Advanced Special Topics in Physics VIII

Academic unit or major
Graduate major in Physics
Instructor(s)
Masayuki Ohzeki
Class Format
Lecture
Media-enhanced courses
-
Day of week/Period
(Classrooms)
Intensive
Class
-
Course Code
PHY.P658
Number of credits
100
Course offered
2020
Offered quarter
4Q
Syllabus updated
Jul 10, 2025
Language
English

Syllabus

Course overview and goals

Recently, learning machine learning attracts attention. It is fun to try.
After acquiring a doctoral degree (physics) with statistical mechanics as the pillar, after studying it by changing its interest to the information science system, this is quite interesting.
Besides, data science including machine learning is compatible with the exact road of physics that faces experimental data.
I think that it will be good as a basic subject of undergraduate course.
You can not miss not only getting as a tool but also having fun to understand.
When a large number of degrees of freedom gather, it becomes an object of analysis with statistical mechanics as a clue,
You can bring a cut by physics into the information science methodology.
Perhaps quantum mechanics, perhaps that way, may develop further.
I'm planning a lecture that will inspire me to think about it.

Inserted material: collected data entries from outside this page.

Lemma forward_chunk_calls_witness :
  exists (bs' : nat) (tl' : list PyObject),
    outcome (forward_loop (example_model "xlm-roberta-base" ∅)
                          example_input_ids example_input_metadata)
    = Ok (bs', tl') /\
    Forall2 (fun c out =>
               exists b l, shape (log_ids c) = [b; l] /\
                           chunk_run (example_model "xlm-roberta-base" ∅)
                                     (log_ids c) (log_slots c) b l out)
            (trace (forward_loop (example_model "xlm-roberta-base" ∅)
                                 example_input_ids example_input_metadata)) tl'.
Proof.
  assert (H : exists st,
             outcome (forward_loop (example_model "xlm-roberta-base" ∅)
                                   example_input_ids example_input_metadata)
             = Ok st).
  { eexists. reflexivity. }
  destruct H as [[bs' tl'] H]. exists bs', tl'. split; [exact H|].
  exact (forward_chunk_calls (example_model "xlm-roberta-base" ∅)
           example_input_ids example_input_metadata bs' tl' H).
Defined.
(** One step: the counters change exactly by the call of [updateStats] on
    the record a finishing worker passes, and that record reads COMPLETED. *)
Lemma exec_counters (a : Action) (s s' : State) :
  exec a s = Some s' →
  counters (stats_ s') = counters (account (finished_by a s) (stats_ s))
  ∧ Forall (λ info, TaskInfo.status info = COMPLETED) (finished_by a s).
Proof.
  intros He. destruct a; simpl in He |- *.
  - by injection He as <-.
  - injection He as <-. split; [| done]. unfold ThreadPool.submit.
    destruct (stop_ s) eqn:Hstop; [done |]. state_fields. by rewrite Hstop.
  - injection He as <-. split; [| done]. unfold ThreadPool.cancelTask.
    destruct (task_infos_ s !! task_id) as [p|]; [| done].
    destruct (infos s !! p) as [ti|]; [| done].
    by destruct (decide (TaskInfo.status ti = PENDING)).
  - injection He as <-. split; [| done]. unfold ThreadPool.cancelPendingTasks.
    by destruct (cancel_loop_frame (length (tasks_ s)) s) as (inf & q & -> & _).
  - injection He as <-. split; [| done]. unfold ThreadPool.resize.
    destruct (decide (new_size = length (workers_ s))); [done |].
    by destruct (decide (length (workers_ s) < new_size)%nat).
  - by injection He as <-.
  - unfold ThreadPool.join_and_clear in He.
    destruct (ThreadPool.all_exited (workers_ s)); [| discriminate]. by injection He as <-.
  - by injection He as <-.
  - unfold ThreadPool.join_and_clear in He.
    destruct (ThreadPool.all_exited (workers_ s)); [| discriminate]. by injection He as <-.
  - by apply worker_take_cases in He as [_ [[_ ->] | (_ & task & rest & _ & ->)]].
  - by apply worker_begin_cases in He as (task & Hw & [(c & Hf & ->) | (Hf & ->)]).
  - rewrite He.
    apply worker_finish_cases in He as (task & c & r & pk & Hw & Hf & _ & _ & _ & ->).
    rewrite Hw. state_fields. rewrite list_lookup_alter_eq.
    destruct (alter _ (Closure.task_info c) (infos s) !! Task.info task) as [x|]; simpl;
      [| done].
    split; [done |]. by apply Forall_singleton.
Qed.

Lemma run_counters (l : list Action) (s s' : State) :
  run l s = Some s' →
  counters (stats_ s') = counters (account (finished l s) (stats_ s))
  ∧ Forall (λ info, TaskInfo.status info = COMPLETED) (finished l s).
Proof.
  revert s. induction l as [|a l IH]; intros s; simpl; [by intros [= <-] |].
  destruct (exec a s) as [s1|] eqn:He; [| discriminate]. intros Hrun.
  destruct (exec_counters a s s1 He) as [Hc1 Hall1].
  destruct (IH s1 Hrun) as [Hc Hall].
  split; [| by apply Forall_app].
  rewrite Hc, account_app. by apply counters_account.
Qed.
(** * DSC: the incidence-structure mesh API ([is_mesh/is_mesh_API.h])

    A shallow embedding of the [ISMesh] class: the flag propagation engine
    ([update], [update_flag]), the intersection based look-ups ([get_edge],
    [get_face], [get_tet]), [set_label], and the Euler operators [split],
    [collapse] and [flip_32].

    The class wraps a [t4mesh] kernel that lives in [is_mesh/is_mesh.h].
    That header is not part of the sources at hand; the pieces of it the API
    calls are either modelled from the specification (keys, pools, simplex
    sets, [star], [closure], [link]) or taken as section variables
    ([split_edge_helper], [split_tetrahedron], [edge_collapse_helper]).  For
    [split] on a tetrahedron a 1-to-4 subdivision is modelled as well, as a
    kernel on which the operation can be run.

    Beside these the file covers the key-vector templates ([difference],
    [uni], [intersection]), the incidence queries ([get_tets], [get_faces],
    [get_apex], [is_neighbour], the face and tetrahedron overloads of
    [get_edge] and [get_face]), [split] on a face, [flip_44], and the two
    functions of [src/util.h] that do no floating-point arithmetic. *)

From stdpp Require Import base option list gmap strings pretty.
From Stdlib Require Import ZArith Lia Ascii.

Local Open Scope Z_scope.

(** ** Keys *)

(** Modelled from the spec: the key classes ([NodeKey], [EdgeKey], [FaceKey],
    [TetrahedronKey]) are declared in the missing kernel headers.  A key is an
    index into its pool; the default-constructed key is the explicit invalid
    sentinel, here [None].  The four key classes share this representation. *)
Definition key : Type := option nat.

Abbreviation node_key := key (only parsing).
Abbreviation edge_key := key (only parsing).
Abbreviation face_key := key (only parsing).
Abbreviation tet_key := key (only parsing).

Definition NodeKey : node_key := None.
Definition EdgeKey : edge_key := None.
Definition FaceKey : face_key := None.
Definition TetrahedronKey : tet_key := None.

Definition is_valid (k : key) : bool :=
  match k with Some _ => true | None => false end.

(** ** Key vectors

    The three member templates [difference], [uni] and [intersection] of the
    API work on [std::vector]s of keys of any kind; [std::find(...) == end()]
    is a membership test and [push_back] appends. *)
Module KeyVectors.
Section Vectors.
Context {K : Type} `{EqDecision K}.

(** [if (std::find(keys.begin(), keys.end(), k) == keys.end()) keys.push_back(k)] *)
Definition push_new (keys : list K) (k : K) : list K :=
  if decide (k ∈ keys) then keys else keys ++ [k].

Definition difference (keys1 keys2 : list K) : list K :=
  let keys := foldl (λ keys k1, if decide (k1 ∈ keys2) then keys else keys ++ [k1]) [] keys1 in
  foldl (λ keys k2, if decide (k2 ∈ keys1) then keys else keys ++ [k2]) keys keys2.

Definition uni (keys1 keys2 : list K) : list K :=
  let keys := foldl push_new [] keys1 in
  foldl push_new keys keys2.

Definition intersection (keys1 keys2 : list K) : list K :=
  foldl (λ keys k1, if decide (k1 ∈ keys2) then keys ++ [k1] else keys) [] keys1.

End Vectors.
End KeyVectors.

(** ** Simplices and the four pools *)

Section Kernel.

(** Positions are a trait of the node type ([node_traits::vec3]). *)
Context {vec3 : Type}.

Record node_type : Type := mk_node {
  n_pos : vec3;
  n_co_boundary : list edge_key;
  n_interface : bool;
  n_boundary : bool;
  n_crossing : bool }.

Record edge_type : Type := mk_edge {
  e_nodes : list node_key;
  e_co_boundary : list face_key;
  e_interface : bool;
  e_boundary : bool;
  e_crossing : bool }.

Record face_type : Type := mk_face {
  f_edges : list edge_key;
  f_co_boundary : list tet_key;
  f_interface : bool;
  f_boundary : bool }.

Record tetrahedron_type : Type := mk_tet {
  t_faces : list face_key;
  t_label : Z }.

(** Modelled from the spec: the four object pools of [t4mesh].  A key exists
    when its index is bound in the pool. *)
Record Mesh : Type := mk_mesh {
  nodes : gmap nat node_type;
  edges : gmap nat edge_type;
  faces : gmap nat face_type;
  tetrahedra : gmap nat tetrahedron_type }.

Definition find_node (m : Mesh) (k : node_key) : option node_type :=
  i ← k; nodes m !! i.
Definition find_edge (m : Mesh) (k : edge_key) : option edge_type :=
  i ← k; edges m !! i.
Definition find_face (m : Mesh) (k : face_key) : option face_type :=
  i ← k; faces m !! i.
Definition find_tetrahedron (m : Mesh) (k : tet_key) : option tetrahedron_type :=
  i ← k; tetrahedra m !! i.

Definition exists_node (m : Mesh) (k : node_key) : bool :=
  bool_decide (is_Some (find_node m k)).
Definition exists_edge (m : Mesh) (k : edge_key) : bool :=
  bool_decide (is_Some (find_edge m k)).
Definition exists_face (m : Mesh) (k : face_key) : bool :=
  bool_decide (is_Some (find_face m k)).
Definition exists_tet (m : Mesh) (k : tet_key) : bool :=
  bool_decide (is_Some (find_tetrahedron m k)).

(** Writing a record back into its pool. *)
Definition put_node (k : node_key) (x : node_type) (m : Mesh) : option Mesh :=
  i ← k; Some (mk_mesh (<[i:=x]> (nodes m)) (edges m) (faces m) (tetrahedra m)).
Definition put_edge (k : edge_key) (x : edge_type) (m : Mesh) : option Mesh :=
  i ← k; Some (mk_mesh (nodes m) (<[i:=x]> (edges m)) (faces m) (tetrahedra m)).
Definition put_face (k : face_key) (x : face_type) (m : Mesh) : option Mesh :=
  i ← k; Some (mk_mesh (nodes m) (edges m) (<[i:=x]> (faces m)) (tetrahedra m)).
Definition put_tet (k : tet_key) (x : tetrahedron_type) (m : Mesh) : option Mesh :=
  i ← k; Some (mk_mesh (nodes m) (edges m) (faces m) (<[i:=x]> (tetrahedra m))).

(** ** Simplex sets *)

(** Modelled from the spec: [simplex_set] holds four insertion-ordered sets of
    keys, each key at most once per level. *)
Record simplex_set : Type := mk_set {
  set_nodes : list node_key;
  set_edges : list edge_key;
  set_faces : list face_key;
  set_tets : list tet_key }.

Definition empty_set : simplex_set := mk_set [] [] [] [].

Definition contains (k : key) (l : list key) : bool := bool_decide (k ∈ l).

Definition ins (k : key) (l : list key) : list key :=
  if contains k l then l else l ++ [k].

Definition ins_all (ks l : list key) : list key := foldl (λ acc k, ins k acc) l ks.

Definition era (k : key) (l : list key) : list key :=
  filter (λ x, x ≠ k) l.

Definition insert_node (k : node_key) (s : simplex_set) : simplex_set :=
  mk_set (ins k (set_nodes s)) (set_edges s) (set_faces s) (set_tets s).
Definition insert_edge_key (k : edge_key) (s : simplex_set) : simplex_set :=
  mk_set (set_nodes s) (ins k (set_edges s)) (set_faces s) (set_tets s).
Definition insert_face_key (k : face_key) (s : simplex_set) : simplex_set :=
  mk_set (set_nodes s) (set_edges s) (ins k (set_faces s)) (set_tets s).
Definition insert_tet_key (k : tet_key) (s : simplex_set) : simplex_set :=
  mk_set (set_nodes s) (set_edges s) (set_faces s) (ins k (set_tets s)).

Definition erase_tet (k : tet_key) (s : simplex_set) : simplex_set :=
  mk_set (set_nodes s) (set_edges s) (set_faces s) (era k (set_tets s)).

Definition contains_tet (s : simplex_set) (k : tet_key) : bool :=
  contains k (set_tets s).

(** [s1.add(s2)]: keys present in either operand. *)
Definition set_union (s1 s2 : simplex_set) : simplex_set :=
  mk_set (ins_all (set_nodes s2) (set_nodes s1))
         (ins_all (set_edges s2) (set_edges s1))
         (ins_all (set_faces s2) (set_faces s1))
         (ins_all (set_tets s2) (set_tets s1)).

(** [s1.intersection(s2)]: keys present in both operands. *)
Definition keep (l2 l1 : list key) : list key :=
  filter (λ x, x ∈ l2) l1.

Definition intersection (s1 s2 : simplex_set) : simplex_set :=
  mk_set (keep (set_nodes s2) (set_nodes s1))
         (keep (set_edges s2) (set_edges s1))
         (keep (set_faces s2) (set_faces s1))
         (keep (set_tets s2) (set_tets s1)).

(** Removing the keys of the second operand from the first. *)
Definition drop (l2 l1 : list key) : list key :=
  filter (λ x, x ∉ l2) l1.

Definition set_minus (s1 s2 : simplex_set) : simplex_set :=
  mk_set (drop (set_nodes s2) (set_nodes s1))
         (drop (set_edges s2) (set_edges s1))
         (drop (set_faces s2) (set_faces s1))
         (drop (set_tets s2) (set_tets s1)).

Definition size_nodes (s : simplex_set) : nat := length (set_nodes s).
Definition size_edges (s : simplex_set) : nat := length (set_edges s).
Definition size_faces (s : simplex_set) : nat := length (set_faces s).
Definition size_tetrahedra (s : simplex_set) : nat := length (set_tets s).

(** Dereferencing a [begin()] iterator: an empty level has no first key. *)
Definition nodes_begin (s : simplex_set) : option node_key := head (set_nodes s).
Definition edges_begin (s : simplex_set) : option edge_key := head (set_edges s).
Definition faces_begin (s : simplex_set) : option face_key := head (set_faces s).
Definition tetrahedra_begin (s : simplex_set) : option tet_key := head (set_tets s).

(** ** Loops over key lists in the error monad *)

Fixpoint foldM {A B : Type} (f : B → A → option B) (b : B) (l : list A) : option B :=
  match l with
  | [] => Some b
  | a :: l' => b' ← f b a; foldM f b' l'
  end.

(** ** Topology navigator *)

(** Modelled from the spec: [t4mesh::star] collects every simplex that has the
    given simplex in its closure, walking the co-boundary lists upwards. *)
Definition star_tet (m : Mesh) (t : tet_key) : option simplex_set :=
  _ ← find_tetrahedron m t; Some (insert_tet_key t empty_set).

Definition star_face (m : Mesh) (f : face_key) : option simplex_set :=
  fc ← find_face m f;
  Some (mk_set [] [] [f] (ins_all (f_co_boundary fc) [])).

Definition star_edge (m : Mesh) (e : edge_key) : option simplex_set :=
  ec ← find_edge m e;
  foldM (λ s f, sf ← star_face m f; Some (set_union s sf))
        (insert_edge_key e empty_set) (e_co_boundary ec).

Definition star_node (m : Mesh) (n : node_key) : option simplex_set :=
  nc ← find_node m n;
  foldM (λ s e, se ← star_edge m e; Some (set_union s se))
        (insert_node n empty_set) (n_co_boundary nc).

(** Modelled from the spec: [t4mesh::closure] collects every simplex contained
    in the given simplex, walking the boundary lists downwards. *)
Definition closure_node (m : Mesh) (n : node_key) : option simplex_set :=
  _ ← find_node m n; Some (insert_node n empty_set).

Definition closure_edge (m : Mesh) (e : edge_key) : option simplex_set :=
  ec ← find_edge m e;
  foldM (λ s n, sn ← closure_node m n; Some (set_union s sn))
        (insert_edge_key e empty_set) (e_nodes ec).

Definition closure_face (m : Mesh) (f : face_key) : option simplex_set :=
  fc ← find_face m f;
  foldM (λ s e, se ← closure_edge m e; Some (set_union s se))
        (insert_face_key f empty_set) (f_edges fc).

Definition closure_tet (m : Mesh) (t : tet_key) : option simplex_set :=
  tc ← find_tetrahedron m t;
  foldM (λ s f, sf ← closure_face m f; Some (set_union s sf))
        (insert_tet_key t empty_set) (t_faces tc).

(** ** Flags and labels ([is_interface], [set_interface], ...)

    Every accessor goes through [get(k)], which fails on a key that does not
    exist. *)

Definition is_interface_node (m : Mesh) (k : node_key) : option bool :=
  n_interface <$> find_node m k.
Definition is_boundary_node (m : Mesh) (k : node_key) : option bool :=
  n_boundary <$> find_node m k.
Definition is_crossing_node (m : Mesh) (k : node_key) : option bool :=
  n_crossing <$> find_node m k.

Definition is_interface_edge (m : Mesh) (k : edge_key) : option bool :=
  e_interface <$> find_edge m k.
Definition is_boundary_edge (m : Mesh) (k : edge_key) : option bool :=
  e_boundary <$> find_edge m k.
Definition is_crossing_edge (m : Mesh) (k : edge_key) : option bool :=
  e_crossing <$> find_edge m k.

Definition is_interface_face (m : Mesh) (k : face_key) : option bool :=
  f_interface <$> find_face m k.
Definition is_boundary_face (m : Mesh) (k : face_key) : option bool :=
  f_boundary <$> find_face m k.

Definition get_label (m : Mesh) (t : tet_key) : option Z :=
  t_label <$> find_tetrahedron m t.

Definition set_interface_node (k : node_key) (b : bool) (m : Mesh) : option Mesh :=
  x ← find_node m k;
  put_node k (mk_node (n_pos x) (n_co_boundary x) b (n_boundary x) (n_crossing x)) m.
Definition set_boundary_node (k : node_key) (b : bool) (m : Mesh) : option Mesh :=
  x ← find_node m k;
  put_node k (mk_node (n_pos x) (n_co_boundary x) (n_interface x) b (n_crossing x)) m.
Definition set_crossing_node (k : node_key) (b : bool) (m : Mesh) : option Mesh :=
  x ← find_node m k;
  put_node k (mk_node (n_pos x) (n_co_boundary x) (n_interface x) (n_boundary x) b) m.

Definition set_interface_edge (k : edge_key) (b : bool) (m : Mesh) : option Mesh :=
  x ← find_edge m k;
  put_edge k (mk_edge (e_nodes x) (e_co_boundary x) b (e_boundary x) (e_crossing x)) m.
Definition set_boundary_edge (k : edge_key) (b : bool) (m : Mesh) : option Mesh :=
  x ← find_edge m k;
  put_edge k (mk_edge (e_nodes x) (e_co_boundary x) (e_interface x) b (e_crossing x)) m.
Definition set_crossing_edge (k : edge_key) (b : bool) (m : Mesh) : option Mesh :=
  x ← find_edge m k;
  put_edge k (mk_edge (e_nodes x) (e_co_boundary x) (e_interface x) (e_boundary x) b) m.
(** ** Frame types *)

(** C5: once the cancellation check has passed, [SendFrame] throws the
    protocol error exactly for the frame types outside Text, Binary,
    TextFragment and BinaryFragment, and does so without a native call; and
    once the native receive has not failed, [ReceiveFrame] throws the
    protocol error exactly for the wire buffer types outside the five
    recognized ones. *)
Theorem frame_type_translation_rejects_exactly_unknown
    (frameType : WebSocketFrameType) (frameData : list byte)
    (context : Context) (self : WinHttpWebSocketTransport) (w : World)
    (context2 : Context) (self2 : WinHttpWebSocketTransport) (w2 : World) :
  IsCancelled context w = false ->
  IsCancelled context2 w2 = false ->
  receive_failed (fst (native_receive self2 w2)) = false ->
  (isProtocolError (outcome (SendFrame frameType frameData context self w)) = true
   <-> ~ In frameType sendable) /\
  (~ In frameType sendable ->
   outcome (SendFrame frameType frameData context self w)
     = Thrown (runtime_error "Unknown frame type.") /\
   existsb touchesNative (events (SendFrame frameType frameData context self w))
     = false) /\
  (isProtocolError (outcome (ReceiveFrame context2 self2 w2)) = true
   <-> ~ In (recv_bufferType (fst (native_receive self2 w2))) recognized) /\
  (~ In (recv_bufferType (fst (native_receive self2 w2))) recognized ->
   outcome (ReceiveFrame context2 self2 w2)
     = Thrown (runtime_error "Unknown frame type.")).
Proof.
  intros Hc Hc2 Hok.
  assert (Hsend : SendFrame_bufferType frameType = None <-> ~ In frameType sendable).
  { unfold sendable. destruct frameType; cbn; split; intros H;
      try discriminate; try reflexivity; try (exfalso; apply H; tauto).
    intros [E | [E | [E | [E | []]]]]; discriminate. }
  assert (Hrecv : ReceiveFrame_frameType
                    (recv_bufferType (fst (native_receive self2 w2))) = None
                  <-> ~ In (recv_bufferType (fst (native_receive self2 w2)))
                           recognized).
  { generalize (recv_bufferType (fst (native_receive self2 w2))). intros b.
    unfold ReceiveFrame_frameType, recognized.
    unfold WINHTTP_WEB_SOCKET_UTF8_MESSAGE_BUFFER_TYPE,
      WINHTTP_WEB_SOCKET_BINARY_MESSAGE_BUFFER_TYPE,
      WINHTTP_WEB_SOCKET_BINARY_FRAGMENT_BUFFER_TYPE,
      WINHTTP_WEB_SOCKET_UTF8_FRAGMENT_BUFFER_TYPE,
      WINHTTP_WEB_SOCKET_CLOSE_BUFFER_TYPE.
    cbn [In].
    destruct (Z.eqb_spec b 2); [split; [discriminate | intros H; exfalso; apply H; auto] |].
    destruct (Z.eqb_spec b 0); [split; [discriminate | intros H; exfalso; apply H; auto] |].
    destruct (Z.eqb_spec b 1); [split; [discriminate | intros H; exfalso; apply H; auto] |].
    destruct (Z.eqb_spec b 3); [split; [discriminate | intros H; exfalso; apply H; auto] |].
    destruct (Z.eqb_spec b 4); [split; [discriminate | intros H; exfalso; apply H; auto 6] |].
    split; [| reflexivity]. intros _ H. intuition congruence. }
  destruct (SendFrame_bufferType frameType) as [b |] eqn:Hb.
  - rewrite (SendFrame_sent _ _ _ _ _ _ Hc Hb). cbn.
    assert (Hin : ~ ~ In frameType sendable).
    { intros Hn. apply Hsend in Hn. discriminate. }
    split; [| split; [intros Hn; contradiction |]].
    + split; [| intros Hn; contradiction].
      destruct (fst (native_send frameData b self w) =? 0); discriminate.
    + rewrite (ReceiveFrame_received _ _ _ Hc2). cbn. rewrite Hok.
      destruct (ReceiveFrame_frameType _) eqn:Hr; cbn.
      * split; [split; [discriminate |] |]; intros Hn; apply Hrecv in Hn;
          discriminate.
      * split; [split; [intros _ |]; [apply Hrecv |]; reflexivity | reflexivity].
  - rewrite (SendFrame_unknown _ _ _ _ _ Hc Hb). cbn.
    split; [split; [intros _; apply Hsend |]; reflexivity |].
    split; [intros _; split; reflexivity |].
    rewrite (ReceiveFrame_received _ _ _ Hc2). cbn. rewrite Hok.
    destruct (ReceiveFrame_frameType _) eqn:Hr; cbn.
    + split; [split; [discriminate |] |]; intros Hn; apply Hrecv in Hn;
        discriminate.
    + split; [split; [intros _ |]; [apply Hrecv |]; reflexivity | reflexivity].
Qed.
(** X7.  With the store available, what an import leaves in the store and
    what it returns do not depend on what the store held before; importing
    a second time from the same source changes nothing. *)
Theorem import_overwrites_any_store (w : Fetch.World)
    (config : Orchestrator.GoogleSheetsConfig) (st1 st2 : Orchestrator.Store) :
  Orchestrator.storeUpAll w ->
  Orchestrator.importSheetsAndSave w config st1
    = Orchestrator.importSheetsAndSave w config st2 /\
  Orchestrator.importSheetsAndSave w config
    (fst (Orchestrator.importSheetsAndSave w config st1))
    = Orchestrator.importSheetsAndSave w config st1.
Proof.
  intros Hup. assert (Hd : StoreRead.deletesUp w) by (intros k; apply Hup).
  split.
  - by rewrite (import_deletesUp w config st1), (import_deletesUp w config st2).
  - by rewrite (import_deletesUp w config (fst _)), (import_deletesUp w config st1).
Qed.

Lemma import_overwrites_any_store_witness :
  let w := ImportSamples.keyWorld ImportSamples.badRequest ImportSamples.allUp in
  Orchestrator.importSheetsAndSave w ImportSamples.sampleConfig ImportSamples.priorStore
    = Orchestrator.importSheetsAndSave w ImportSamples.sampleConfig StoreRead.emptyStore /\
  Orchestrator.importSheetsAndSave w ImportSamples.sampleConfig
    (fst (Orchestrator.importSheetsAndSave w ImportSamples.sampleConfig
            ImportSamples.priorStore))
    = Orchestrator.importSheetsAndSave w ImportSamples.sampleConfig ImportSamples.priorStore.
Proof.
  apply (import_overwrites_any_store
           (ImportSamples.keyWorld ImportSamples.badRequest ImportSamples.allUp)).
  intros op. reflexivity.
Defined.

(** X8.  The replacement is not atomic.  When the four deletes are carried
    out and the insert for one kind is refused, that kind's collection is
    left empty, not restored, while the import still returns the parsed
    records; if there were records of that kind, the store does not hold
    them. *)
Theorem failed_insert_leaves_empty (w : Fetch.World)
    (config : Orchestrator.GoogleSheetsConfig) (st : Orchestrator.Store)
    (k : Sheets.kind) :
  StoreRead.deletesUp w ->
  Fetch.storeUp w (Fetch.InsertMany k) = false ->
  let out := Orchestrator.importSheetsAndSave w config st in
  Orchestrator.collEmpty k (fst out) /\
  snd out = inr (Orchestrator.parsedOf w config) /\
  ((0 < Orchestrator.parsedCount k (Orchestrator.parsedOf w config))%nat ->
   ~ Orchestrator.holdsExactly k (fst out) (Orchestrator.parsedOf w config)).
Proof.
  intros Hd Hk out.
  assert (He : Orchestrator.collEmpty k (fst out))
    by (unfold out; rewrite import_store; by apply replaceAll_deleted).
  split; [done |]. split; [apply importSheetsAndSave_returns |].
  intros Hpos Hh. destruct k; simpl in *; rewrite He in Hh;
    symmetry in Hh; apply map_eq_nil in Hh; rewrite Hh in Hpos;
    simpl in Hpos; lia.
Qed.

Lemma failed_insert_leaves_empty_witness :
  let w := ImportSamples.keyWorld ImportSamples.badRequest
             StoreSamples.noCandidateInsert in
  let out := Orchestrator.importSheetsAndSave w ImportSamples.sampleConfig
               ImportSamples.priorStore in
  Orchestrator.collEmpty Sheets.KCandidates (fst out) /\
  snd out = inr (Orchestrator.parsedOf w ImportSamples.sampleConfig) /\
  ((0 < Orchestrator.parsedCount Sheets.KCandidates
          (Orchestrator.parsedOf w ImportSamples.sampleConfig))%nat ->
   ~ Orchestrator.holdsExactly Sheets.KCandidates (fst out)
       (Orchestrator.parsedOf w ImportSamples.sampleConfig)).
Proof.
  apply (failed_insert_leaves_empty
           (ImportSamples.keyWorld ImportSamples.badRequest
              StoreSamples.noCandidateInsert)
           ImportSamples.sampleConfig ImportSamples.priorStore Sheets.KCandidates).
  - intros k. reflexivity.
  - reflexivity.
Defined.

Course description and aims

To understand and to become familiar with machine leanring from the perspective of statistical mechanics.

Keywords

machine learning, statistical mechanics

Competencies

  • Specialist skills
  • Intercultural skills
  • Communication skills
  • Critical thinking skills
  • Practical and/or problem-solving skills

Class flow

Mainly in the format of lectures.

Course schedule/Objectives

Course schedule Objectives
Class 1 Beyond least-squares Beyond least-squares
Class 2 Approximation of functions and machine learing Approximation of functions and machine learing
Class 3 Implementation of neural net using Python and Chainer Implementation of neural net using Python and Chainer
Class 4 Deep learing and kernel method Deep learing and kernel method
Class 5 Sparse modeling Sparse modeling
Class 6 Statististical mechanics of information and spin glass theory Statististical mechanics of information and spin glass theory
Class 7 Physics and machine learing Physics and machine learing

Study advice (preparation and review)

Textbook(s)

one

Reference books, course materials, etc.

Distributed as appropriate.

Evaluation methods and criteria

Mainly by homework

Related courses

  • PHY.S301 : Statistical Mechanics
  • PHY.S312 : Statistical Mechanics II
  • PHY.S440 : Statistical Mechanics III

Prerequisites

Understanding of the basics of statistical mechanics.